Your goal ::
Match the string "None" against each line below, and copy every line that matches.

Information supplied ::
▶
Definition row_locked (u : UTXO) : UTXO :=
  MkUTXO (u_Outpoint u) (u_WalletID u) (u_Value u) (u_ScriptType u) (u_Confirmations u)
    UTXOLockStateLocked (Some 0) (u_SpentAt u) (u_TxHash u) 0.
Definition row_spent (tx : string) (u : UTXO) : UTXO :=
  MkUTXO (u_Outpoint u) (u_WalletID u) (u_Value u) (u_ScriptType u) (u_Confirmations u)
    UTXOLockStateSpent (u_LockedAt u) (Some 0) tx 0.
Definition row_released (u : UTXO) : UTXO :=
  MkUTXO (u_Outpoint u) (u_WalletID u) (u_Value u) (u_ScriptType u) (u_Confirmations u)
    UTXOLockStateFree None None "" 0.

Definition set_rows (g : UTXO → UTXO) (ops : list string) (st : Outputs) : Outputs :=
  foldl (λ st op, alter g op st) st ops.

Definition all_free (st : Outputs) (ops : list string) : bool :=
  forallb (λ op, bool_decide (u_LockState <$> st !! op = Some UTXOLockStateFree)) ops.

(** The free outputs of a wallet in the order of their outpoints. *)
Definition free_outpoints (wid : uuid) (st : Outputs) : list string :=
  merge_sort string_le
    (fst <$> List.filter (λ kv, free_of wid kv.2) (map_to_list st)).

Definition free_outputs (wid : uuid) (st : Outputs) : list UTXO :=
  omap (λ op, st !! op) (free_outpoints wid st).

Definition utxo_spec (op : UtxoOp) (st : Outputs) : UtxoAnswer * Outputs :=
  match op with
  | Track u =>
      match st !! u_Outpoint u with
      | Some _ => (Refused, st)
      | None => (Done, <[u_Outpoint u := view u]> st)
      end
  | LockAll ops =>
      if all_free st ops then (Done, set_rows row_locked ops st) else (Refused, st)
  | Spend ops tx => (Done, set_rows (row_spent tx) ops st)
  | Release ops => (Done, set_rows row_released ops st)
  | Prune ops => (Done, foldl (λ st op, delete op st) st ops)
  | ListFree wid => (Listed (free_outputs wid st), st)
  end.

(** ** Tables of rows *)
Definition table_abs (m : gmap string UTXO) (st : Outputs) : Prop :=
  view <$> m = st ∧ utxos_ok m.

Lemma table_lookup m st op : table_abs m st → st !! op = view <$> m !! op.
Proof. intros [<- _]. apply lookup_fmap. Qed.

Lemma table_insert m st u u' :
  table_abs m st → view u' = view u → u_Outpoint u' = u_Outpoint u →
  table_abs (<[u_Outpoint u := u']> m) (<[u_Outpoint u := view u]> st).
Proof.
  intros [<- Hok] Hv Hop. split; [by rewrite fmap_insert, Hv|].
  intros op x [[<- <-]|[_ Hx]]%lookup_insert_Some; [done|by apply Hok].
Qed.

(** A row that is replaced. *)
Lemma table_update m st op u u' g :
  table_abs m st → m !! op = Some u → view u' = g (view u) → u_Outpoint u' = u_Outpoint u →
  table_abs (<[op := u']> m) (alter g op st).
Proof.
  intros [<- Hok] Hu Hv Hop. split.
  - rewrite fmap_insert, Hv. apply map_eq. intros k. rewrite lookup_insert, lookup_alter.
    case_decide; [subst|done]. by rewrite lookup_fmap, Hu.
  - intros k x [[<- <-]|[_ Hx]]%lookup_insert_Some; [|by apply Hok].
    rewrite Hop. by apply Hok.
Qed.

Lemma table_alter m st op f g :
  (∀ u, view (f u) = g (view u) ∧ u_Outpoint (f u) = u_Outpoint u) →
  table_abs m st → table_abs (alter f op m) (alter g op st).
Proof.
  intros Hf [<- Hok]. split.
  - apply map_eq. intros k. rewrite lookup_fmap, !lookup_alter, !lookup_fmap.
    case_decide; [subst|done]. destruct (m !! k) as [u|]; [|done]. simpl. by rewrite (proj1 (Hf u)).
  - intros k x. rewrite lookup_alter. case_decide; [subst|by apply Hok].
    destruct (m !! k) as [u|] eqn:Hu; [|done]. intros [= <-].
    rewrite (proj2 (Hf u)). by apply Hok.
Qed.

Lemma table_delete m st op : table_abs m st → table_abs (delete op m) (delete op st).
Proof.
  intros [<- Hok]. split; [apply fmap_delete|]. intros k u [_ Hu]%lookup_delete_Some.
  by apply Hok.
Qed.

Lemma table_free m st op :
  table_abs m st →
  bool_decide (u_LockState <$> st !! op = Some UTXOLockStateFree) =
    match m !! op with Some u => u_LockState u =s UTXOLockStateFree | None => false end.
Proof.
  intros Ha. rewrite (table_lookup _ _ _ Ha). destruct (m !! op) as [u|]; simpl.
  - apply bool_decide_ext. split; [by intros [= ->]|by intros ->].
  - done.
Qed.

Lemma set_rows_known g ops st op :
  is_Some (st !! op) → is_Some (set_rows g ops st !! op).
Proof.
  revert st. induction ops as [|o ops IH]; intros st Hs; [done|]. apply IH.
  rewrite lookup_alter. case_decide; subst; [by apply fmap_is_Some|done].
Qed.

Lemma all_free_alter st op ops f :
  op ∉ ops → all_free (alter f op st) ops = all_free st ops.
Proof.
  intros Hn. unfold all_free. induction ops as [|o ops IH]; [done|]. simpl.
  apply not_elem_of_cons in Hn as [Hne Hn].
  rewrite lookup_alter_ne by done. by rewrite IH.
Qed.

(** *** The order of the listing *)
#[export] Instance string_le_antisymm : AntiSymm (=) string_le.
Proof.
  intros x. unfold string_le. induction x as [|a x IH]; intros [|b y]; simpl; try done.
  rewrite (N.compare_antisym (Ascii.N_of_ascii a)).
  destruct (N.compare_spec (Ascii.N_of_ascii a) (Ascii.N_of_ascii b)) as [Hab|Hab|Hab];
    simpl; try done.
  intros Hx Hy. f_equal; [|by apply IH].
  rewrite <-(Ascii.ascii_N_embedding a), Hab. apply Ascii.ascii_N_embedding.
Qed.

#[export] Instance string_le_total : Total string_le.
Proof.
  intros x y. unfold string_le. destruct (string_lt y x) eqn:Hyx; [|by left]. right.
  destruct (string_lt x y) eqn:Hxy; [|done]. exfalso.
  pose proof (sw_trans _ string_lt_strict_weak _ _ _ Hxy Hyx) as Hxx.
  by rewrite (sw_irrefl _ string_lt_strict_weak) in Hxx.
Qed.

#[export] Instance string_le_trans : Transitive string_le.
Proof.
  intros x y z. unfold string_le. intros Hyx Hzy.
  destruct (string_lt z x) eqn:Hzx; [|done].
  destruct (sw_negtrans _ string_lt_strict_weak _ y _ Hzx); congruence.
Qed.

Lemma free_rows_perm m st wid :
  table_abs m st → u_Outpoint <$> List.filter (free_of wid) (rows_of m) ≡ₚ free_outpoints wid st.
Proof.
  intros [<- Hok]. unfold free_outpoints, rows_of. rewrite merge_sort_Permutation.
  assert (Forall (λ kv, u_Outpoint kv.2 = kv.1) (map_to_list m)) as Hl.
  { apply Forall_forall. intros [k u] Hin%elem_of_map_to_list. by apply Hok. }
  rewrite map_to_list_fmap. revert Hl. generalize (map_to_list m) as l.
  induction l as [|[k u] l IH]; intros Hl; [done|]. apply Forall_cons in Hl as [Hku Hl].
  simpl in *. specialize (IH Hl). change (free_of wid (view u)) with (free_of wid u).
  destruct (free_of wid u); simpl; [by rewrite Hku, IH|done].
Qed.

(** The rows a listing returns, from their outpoints. *)
Lemma rows_listed m st (l : list UTXO) :
  table_abs m st → (∀ u, u ∈ l → u ∈ rows_of m) →
  omap (λ op, st !! op) (u_Outpoint <$> l) = view <$> l.
Proof.
  intros [<- Hok] Hl. induction l as [|u l IH]; [done|]. csimpl.
  assert (u ∈ rows_of m) as ([k u'] & -> & Hu%elem_of_map_to_list)%list_elem_of_fmap
    by (apply Hl; set_solver).
  simpl in *. rewrite (Hok _ _ Hu), lookup_fmap, Hu. simpl. f_equal. apply IH.
  intros x Hx. apply Hl. set_solver.
Qed.

(** A sorted listing of the free rows is the listing of the specification. *)
Lemma listing_unique m st wid l :
  table_abs m st → l ≡ₚ List.filter (free_of wid) (rows_of m) →
  StronglySorted (λ x y, string_lt (u_Outpoint y) (u_Outpoint x) = false) l →
  view <$> l = free_outputs wid st.
Proof.
  intros Ha Hp Hs. rewrite <-(rows_listed m st l Ha).
  - unfold free_outputs. f_equal. apply (StronglySorted_unique string_le).
    + by apply (StronglySorted_map string_le u_Outpoint).
    + apply StronglySorted_merge_sort; apply _.
    + by rewrite Hp, (free_rows_perm m st wid Ha).
  - intros u. rewrite Hp. intros Hu%list_elem_of_In%filter_In.
    apply list_elem_of_In, Hu.
Qed.

End specification.

(** ** The two stores *)

(** Whether the call succeeded. *)
Definition answer {S} (m : GoM S unit) : GoM S UtxoAnswer :=
  r ← attempt m; mret (if is_ok r then Done else Refused).

(** The calls, on any store. *)
Definition utxo_step `{PgServer} {S : Type} `{!StoreAPI S} (op : UtxoOp) : GoM S UtxoAnswer :=
  match op with
  | Track u => answer (st_InsertUTXO u)
  | LockAll ops => answer (st_LockUTXOs ops)
  | Spend ops tx => answer (st_MarkUTXOsSpent ops tx)
  | Release ops => answer (st_RestoreUTXOs ops)
  | Prune ops => answer (st_PruneUTXOs ops)
  | ListFree wid => l ← st_ListFreeUTXOs wid; mret (Listed (view <$> l))
  end.

Section stores.
Context `{GoRuntime} `{UUIDLib} `{Environment} `{PgServer}.
#[local] Abbreviation mem_utxo_step := (utxo_step (S := World)).
#[local] Abbreviation pg_utxo_step := (utxo_step (S := PgWorld)).


(** The calls on which the stores agree: outputs of known wallets with a value the
    schema can hold, reservations of distinct outputs, spends and releases of known
    ones. *)
Definition utxo_admissible (wids : gset uuid) (op : UtxoOp) (st : Outputs) : Prop :=
  match op with
  | Track u => u_WalletID u ∈ wids ∧ int4 (u_Confirmations u) = true ∧ is_Some (numeric (u_Value u))
  | LockAll ops => NoDup ops
  | Spend ops _ | Release ops => Forall (λ op, is_Some (st !! op)) ops
  | Prune _ | ListFree _ => True
  end.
◀
Task solution ::
    UTXOLockStateFree None None "" 0.
      | None => (Done, <[u_Outpoint u := view u]> st)
    match m !! op with Some u => u_LockState u =s UTXOLockStateFree | None => false end.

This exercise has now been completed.